Moscow Calling

Putin und Biden wollen an diesem Dienstag telefonieren. Bild: Premier.gov.ru, CC BY 4.0

Russland fühlt sich angesichts der Ost-Expansion der Nato bedrängt. Gespräche zwischen Weißem Haus und Kreml für diesen Dienstag angekündigt

Das Säbelrasseln der Nato gegenüber Russland hat in den vergangenen Wochen einen neuen Höhepunkt erreicht. Aggressive Militärmanöver vor Russlands Grenze gehen einher mit dem immer lauteren Drängen der ukrainischen Regierung auf ihre Aufnahme in die Organisation des Nordatlantik-Pakts.

Die Ukraine vermutet indes rund 92.000 russische Soldaten sowie Panzer und schweres Gerät an der Grenze zu Belarus. Die Truppen seien nahe der russischen Stadt Jelnja und rund 250 Kilometer von der Grenze zur Ukraine entfernt zusammengezogen worden, hieß es aus dem Verteidigungsministerium und von Geheimdiensten.

Beide Seiten schieben sich – wie schon in den vergangenen Jahren – also die Schuld für die Eskalation vor, während in westlichen Medien fast nur die ukrainische Seite zu Wort kommt. So führt ein ausführlicher Tagesschau-Bericht gerade einmal zwei indirekte Zitate des Moskauer Regierungssprechers Dmitrij Peskow an, dort heißt es:

Moskau weist alle Vorwürfe zurück. Man könnte aber mögliche Provokationen nicht ausschließen - im Zusammenhang mit Informationen ukrainischer und westlicher Geheimdienste. Diese könnten sich eignen, Russland einen Angriff auf die Ukraine vorzuwerfen, so Kremlsprecher Dmitrij Peskow.

Indes ist die ukrainische Botschaft in Deutschland, um Einfluss auf das Meinungsbild hierzulande zu nehmen. Wie einem Telepolis vorliegenden Brief an die neugewählten Abgeordneten des Bundestages zu entnehmen ist, erhofft sich Kiew ein offenes Eintreten der Parlamentarier für einen ukrainischen Beitritt der sowohl der EU als auch der Nato.
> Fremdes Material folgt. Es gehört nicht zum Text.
(* ===== verification/DeepChange.v ===== *)
(** [realm::_impl::DeepChangeChecker] (ObjectStore/src/impl/collection_notifier.cpp
    and its header): whether a row, or a row it links to over a few links, was
    modified by a transaction.  The tables of the database core are a
    parameter, with the laws its documentation gives. *)
From S2P Require Import Prelude ChunkedRangeVector IndexSetSpec ChangeBuilder.

(** ** What a transaction changed *)

(** [ListChangeInfo]: [changes] is a pointer, here the identity of a builder. *)
Record ListChangeInfo := mkListChangeInfo {
  list_table_ndx : Z;
  list_row_ndx : Z;
  list_col_ndx : Z;
  list_changes : nat }.

Record TransactionChangeInfo (T : Type) := mkTransactionChangeInfo {
  table_modifications_needed : list bool;
  table_moves_needed : list bool;
  lists : list ListChangeInfo;
  tables : list (CollectionChangeBuilder T);
  column_indices : list (list Z);
  table_indices : list Z;
  track_all : bool;
  schema_changed : bool }.
Arguments mkTransactionChangeInfo {T} _ _ _ _ _ _ _ _.
Arguments table_modifications_needed {T} _.
Arguments table_moves_needed {T} _.
Arguments lists {T} _.
Arguments tables {T} _.
Arguments column_indices {T} _.
Arguments table_indices {T} _.
Arguments track_all {T} _.
Arguments schema_changed {T} _.

(** ** Tables of the core *)

(** The types of columns: all but the two link types are alike here. *)
Inductive ColumnType := type_Link | type_LinkList | type_Other.

Class LinkTables (Table : Type) := {
  group_size : nat;
  get_index_in_group : Table → Z;
  get_column_count : Table → nat;
  get_column_type : Table → nat → ColumnType;
  get_link_target : Table → nat → Table;
  is_null_link : Table → nat → Z → bool;
  get_link : Table → nat → Z → Z;
  (** the rows of [get_linklist], in order *)
  get_linklist : Table → nat → Z → list Z }.

(** A table of the group *)
Definition group_level `{LinkTables Table} (t : Table) : Prop :=
  0 ≤ get_index_in_group t < Z.of_nat group_size.

Class LinkTablesLaws (Table : Type) `{LinkTables Table} := {
  group_size_fits : Z.of_nat group_size < npos;
  (** the index of a table that is not at group level is npos *)
  index_in_group t : group_level t ∨ get_index_in_group t = npos;
  (** tables of the group are told apart by their index *)
  index_inj t t' : group_level t → get_index_in_group t = get_index_in_group t' → t = t';
  (** only tables of the group are targets of links, and links lead to rows *)
  target_group_level t i : get_column_type t i ≠ type_Other → group_level (get_link_target t i);
  link_range t i r : is_null_link t i r = false → 0 ≤ get_link t i r < npos;
  linklist_range t i r : Forall (λ r', 0 ≤ r' < npos) (get_linklist t i r) }.

(** ** The checker *)
Record OutgoingLink := mkOutgoingLink { col_ndx : nat; is_list : bool }.
Record RelatedTable := mkRelatedTable { table_ndx : Z; links : list OutgoingLink }.

Record Path := mkPath {
  path_table : Z;
  path_row : Z;
  path_col : nat;
  depth_exceeded : bool }.

(** The fields that change; the others are arguments. *)
Record DeepChangeChecker (T : Type) := mkChecker {
  m_not_modified : list T;
  m_current_path : list Path }.
Arguments mkChecker {T} _ _.
Arguments m_not_modified {T} _.
Arguments m_current_path {T} _.

(** [std::any_of] and the loops that return on the first success: the
    predicate may change the checker. *)
Fixpoint any_of {A S} (f : A → S → option (bool * S)) (l : list A) (s : S) : option (bool * S) :=
  match l with
  | [] => Some (false, s)
  | x :: l =>
      o ← f x s;
      let '(found, s) := o in
      if (found : bool) then Some (true, s) else any_of f l s
  end.

Module DeepChange.
Section Operations.
Context {T : Type} {ops : IndexSetOps T} {Table : Type} {core : LinkTables Table}.
Implicit Types (s : DeepChangeChecker T) (t table : Table) (row_ndx idx : Z) (depth : nat).

(** [out[out_index].links.push_back] *)
Definition add_link (out_index : nat) (l : OutgoingLink) (out : list RelatedTable) : list RelatedTable :=
  alter (λ r, mkRelatedTable (table_ndx r) (links r ++ [l])) out_index out.

(** A turn of the loop over the columns *)
Definition related_column (rec : list RelatedTable → Table → option (list RelatedTable))
    (table : Table) (out_index : nat) (out : list RelatedTable) (i : nat) : option (list RelatedTable) :=
  match get_column_type table i with
  | type_Link => rec (add_link out_index (mkOutgoingLink i false) out) (get_link_target table i)
  | type_LinkList => rec (add_link out_index (mkOutgoingLink i true) out) (get_link_target table i)
  | type_Other => Some out
  end.

Fixpoint find_related_tables (fuel : nat) (out : list RelatedTable) (table : Table) :
    option (list RelatedTable) :=
  match fuel with
  | O => None
  | S fuel =>
      let ndx := get_index_in_group table in
      if ndx =? npos then Some out
      else if existsb (λ tbl, table_ndx tbl =? ndx) out then Some out
      else
        let out_index := length out in
        foldlM (related_column (find_related_tables fuel) table out_index)
          (out ++ [mkRelatedTable ndx []]) (seq 0 (get_column_count table))
  end.

(** [CollectionNotifier::set_table]; each nested call that goes on adds a table
    of the group. *)
Definition set_table (table : Table) : option (list RelatedTable) :=
  find_related_tables (S group_size) [] table.

Section Checker.
Context (m_info : TransactionChangeInfo T) (m_related_tables : list RelatedTable).

Definition with_path s (p : list Path) : DeepChangeChecker T := mkChecker (m_not_modified s) p.
Definition with_not_modified s (l : list T) : DeepChangeChecker T := mkChecker l (m_current_path s).

Definition exceed (p : Path) : Path := mkPath (path_table p) (path_row p) (path_col p) true.

(** [already_checking(col)] *)
Definition already_checking (ndx row_ndx : Z) (depth col : nat) s :
    option (bool * DeepChangeChecker T) :=
  let path := m_current_path s in
  let match_ := find_if (λ p, (path_table p =? ndx) && (path_row p =? row_ndx) &&
                              (path_col p =? col)%nat) (take depth path) in
  if (match_ <? length (take depth path))%nat then
    Some (true, with_path s (imap (λ i p, if (match_ <=? i)%nat && (i <? depth)%nat
                                          then exceed p else p) path))
  else
    _ ← path !! depth;
    Some (false, with_path s (<[depth := mkPath ndx row_ndx col false]> path)).

Section Outgoing.
Context (check_row : Table → Z → nat → DeepChangeChecker T → option (bool * DeepChangeChecker T)).

(** [linked_object_changed(link)] *)
Definition linked_object_changed (ndx : Z) table row_ndx depth (link : OutgoingLink) s :
    option (bool * DeepChangeChecker T) :=
  '(checking, s) ← already_checking ndx row_ndx depth (col_ndx link) s;
  if (checking : bool) then Some (false, s)
  else
    let target := get_link_target table (col_ndx link) in
    if negb (is_list link) then
      if is_null_link table (col_ndx link) row_ndx then Some (false, s)
      else check_row target (get_link table (col_ndx link) row_ndx) (S depth) s
    else any_of (λ dst, check_row target dst (S depth)) (get_linklist table (col_ndx link) row_ndx) s.

Definition check_outgoing_links (ndx : Z) table row_ndx depth s : option (bool * DeepChangeChecker T) :=
  match m_related_tables !! find_if (λ tbl, table_ndx tbl =? ndx) m_related_tables with
  | None => Some (false, s)
  | Some it => any_of (linked_object_changed ndx table row_ndx depth) (links it) s
  end.
End Outgoing.

(** [depth > 0 && table_ndx < m_info.tables.size() && ...contains(idx)] *)
Definition modified_here (ndx idx : Z) depth : option bool :=
  if (0 <? depth)%nat && (ndx <? Z.of_nat (length (tables m_info))) then
    c ← tables m_info !! Z.to_nat ndx; set_contains (modifications (changes c)) idx
  else Some false.

(** [!ret && (depth == 0 || !m_current_path[depth - 1].depth_exceeded)] *)
Definition may_cache (ret : bool) depth s : option bool :=
  if ret then Some false
  else match depth with
       | O => Some true
       | S d => p ← m_current_path s !! d; Some (negb (depth_exceeded p))
       end.

Fixpoint check_row (fuel : nat) table idx depth s : option (bool * DeepChangeChecker T) :=
  match fuel with
  | O => None
  | S fuel =>
      if (length (m_current_path s) <=? depth)%nat then
        Some (false, with_path s (exceed <$> m_current_path s))
      else
        let ndx := get_index_in_group table in
        modified ← modified_here ndx idx depth;
        if (modified : bool) then Some (true, s)
        else
          let s := if Z.of_nat (length (m_not_modified s)) <=? ndx
                   then with_not_modified s (resize (Z.to_nat (ndx +w 1)) set_nil (m_not_modified s))
                   else s in
          rows ← m_not_modified s !! Z.to_nat ndx;
          cached ← set_contains rows idx;
          if (cached : bool) then Some (false, s)
          else
            '(ret, s) ← check_outgoing_links (check_row fuel) ndx table idx depth s;
            add ← may_cache ret depth s;
            if (add : bool) then
              rows ← m_not_modified s !! Z.to_nat ndx;
              rows ← set_add rows idx;
              Some (ret, with_not_modified s (<[Z.to_nat ndx := rows]> (m_not_modified s)))
            else Some (ret, s)
  end.

(** The constructor; [m_current_path] is not initialised. *)
Definition make (m_current_path : list Path) : DeepChangeChecker T := mkChecker [] m_current_path.

Definition m_root_modifications (m_root_table : Table) : option T :=
  let ndx := get_index_in_group m_root_table in
  if ndx <? Z.of_nat (length (tables m_info)) then
    c ← tables m_info !! Z.to_nat ndx; Some (modifications (changes c))
  else None.

(** [operator()]; a call passes at most one more level than the path has. *)
Definition call (m_root_table : Table) (ndx : Z) s : option (bool * DeepChangeChecker T) :=
  in_root ← match m_root_modifications m_root_table with
            | Some m => set_contains m ndx
            | None => Some false
            end;
  if (in_root : bool) then Some (true, s)
  else check_row (S (length (m_current_path s))) m_root_table ndx 0 s.

(** [CollectionNotifier::get_modification_checker]: the function it returns *)
Inductive ModificationChecker :=
  | no_modifications
  | direct_modifications (modifications : T)
  | deep_modifications (checker : DeepChangeChecker T).

Definition table_modified (tbl : RelatedTable) : bool :=
  (table_ndx tbl <? Z.of_nat (length (tables m_info))) &&
  match tables m_info !! Z.to_nat (table_ndx tbl) with
  | Some c => negb (set_empty (modifications (changes c)))
  | None => false
  end.

End Checker.

(** The result comes with the related tables, which are found anew when the
    schema changed. *)
Definition get_modification_checker (m_related_tables : list RelatedTable)
    (m_current_path : list Path) (info : TransactionChangeInfo T) (root_table : Table) :
    option (ModificationChecker * list RelatedTable) :=
  related ← (if schema_changed info then set_table root_table else Some m_related_tables);
  if negb (existsb (table_modified info) related) then Some (no_modifications, related)
  else
    match related with
    | [tbl] => c ← tables info !! Z.to_nat (table_ndx tbl);
               Some (direct_modifications (modifications (changes c)), related)
    | _ => Some (deep_modifications (make m_current_path), related)
    end.

(** Calling it *)
Definition check_modified (info : TransactionChangeInfo T) (related : list RelatedTable)
    (root_table : Table) (f : ModificationChecker) (ndx : Z) : option (bool * ModificationChecker) :=
  match f with
  | no_modifications => Some (false, f)
  | direct_modifications m => b ← set_contains m ndx; Some (b, f)
  | deep_modifications s =>
      '(b, s) ← call info related root_table ndx s; Some (b, deep_modifications s)
  end.

(** Any number of calls, one after the other *)
Fixpoint checks (info : TransactionChangeInfo T) (related : list RelatedTable)
    (root_table : Table) (f : ModificationChecker) (rows : list Z) : option (list bool) :=
  match rows with
  | [] => Some []
  | r :: rows =>
      '(b, f) ← check_modified info related root_table f r;
      answers ← checks info related root_table f rows;
      Some (b :: answers)
  end.

End Operations.
End DeepChange.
Bereits im März dieses Jahres hatte der ukrainische Präsident, Wolodymyr Selenskyj, diese Marschrichtung vorgegeben: "Die Nato ist der einzige Weg, um den Krieg im Donbas zu beenden." Was hieße, dass das Militärbündnis seine Präsenz bis in das Schwarze Meer ausdehnen würde

Genau darin besteht aber natürlich die größte Sorge Moskaus, welche maßgeblich zur damaligen Eskalation im "Ukraine-Konflikt" geführt hatte.

Nato-Generalsekretär Jens Stoltenberg sieht die Kausalkette wie gewohnt andersherum. In einem Interview mit dem US-Fernsehsender CNN Ohne Belege vorzuweisen, unterstellte der ehemalige norwegische Ministerpräsident Russland die Absicht, in die Ukraine einzufallen. Aufgrund dieser angeblichen Invasionspläne sei das Militärbündnis gezwungen, seine Präsenz zu steigern, so Stoltenberg.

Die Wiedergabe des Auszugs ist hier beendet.